### Records for this exercise

(** * Verification of the npm module fetcher
      (packages/app/src/sandbox/eval/npm/fetch-npm-module.ts)

    The development is a shallow embedding of the fetcher: regular
    expressions become recursive string functions, the process-wide caches
    become finite maps of promise handles inside an explicit store, the
    asynchronous chains become tasks that the event loop settles, and time
    becomes a clock that every effect advances.

    Conventions.  A JavaScript string is a [string] of 8-bit characters; the
    line terminators a regular expression's [.] refuses are LF and CR (the two
    further ones, U+2028 and U+2029, are outside this alphabet). *)

From Stdlib Require Import ZArith Lia Bool Ascii String.
From stdpp Require Import base option list strings gmap fin_maps.

Set Warnings "-register-all".

Local Open Scope string_scope.

(** ** Characters and regular expressions *)

Module Regex.

Definition is_line_terminator (c : ascii) : bool :=
  (Ascii.eqb c "010" || Ascii.eqb c "013")%char.

(** [\d] *)
Definition is_digit (c : ascii) : bool :=
  let n := nat_of_ascii c in (48 <=? n)%nat && (n <=? 57)%nat.

(** [\w] is [A-Za-z0-9_] *)
Definition is_word (c : ascii) : bool :=
  let n := nat_of_ascii c in
  ((48 <=? n)%nat && (n <=? 57)%nat) || ((65 <=? n)%nat && (n <=? 90)%nat)
  || ((97 <=? n)%nat && (n <=? 122)%nat) || (n =? 95)%nat.

(** [s.startsWith(p)], also a regular expression [/^p/] for a literal [p]. *)
Fixpoint starts_with (p s : string) : bool :=
  match p, s with
  | EmptyString, _ => true
  | String a p', String b s' => Ascii.eqb a b && starts_with p' s'
  | String _ _, EmptyString => false
  end.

### Problem description
Write all the data out again, word for word.

### Task solution
(** * Verification of the npm module fetcher
      (packages/app/src/sandbox/eval/npm/fetch-npm-module.ts)

    The development is a shallow embedding of the fetcher: regular
    expressions become recursive string functions, the process-wide caches
    become finite maps of promise handles inside an explicit store, the
    asynchronous chains become tasks that the event loop settles, and time
    becomes a clock that every effect advances.

    Conventions.  A JavaScript string is a [string] of 8-bit characters; the
    line terminators a regular expression's [.] refuses are LF and CR (the two
    further ones, U+2028 and U+2029, are outside this alphabet). *)

From Stdlib Require Import ZArith Lia Bool Ascii String.
From stdpp Require Import base option list strings gmap fin_maps.

Set Warnings "-register-all".

Local Open Scope string_scope.

(** ** Characters and regular expressions *)

Module Regex.

Definition is_line_terminator (c : ascii) : bool :=
  (Ascii.eqb c "010" || Ascii.eqb c "013")%char.

(** [\d] *)
Definition is_digit (c : ascii) : bool :=
  let n := nat_of_ascii c in (48 <=? n)%nat && (n <=? 57)%nat.

(** [\w] is [A-Za-z0-9_] *)
Definition is_word (c : ascii) : bool :=
  let n := nat_of_ascii c in
  ((48 <=? n)%nat && (n <=? 57)%nat) || ((65 <=? n)%nat && (n <=? 90)%nat)
  || ((97 <=? n)%nat && (n <=? 122)%nat) || (n =? 95)%nat.

(** [s.startsWith(p)], also a regular expression [/^p/] for a literal [p]. *)
Fixpoint starts_with (p s : string) : bool :=
  match p, s with
  | EmptyString, _ => true
  | String a p', String b s' => Ascii.eqb a b && starts_with p' s'
  | String _ _, EmptyString => false
  end.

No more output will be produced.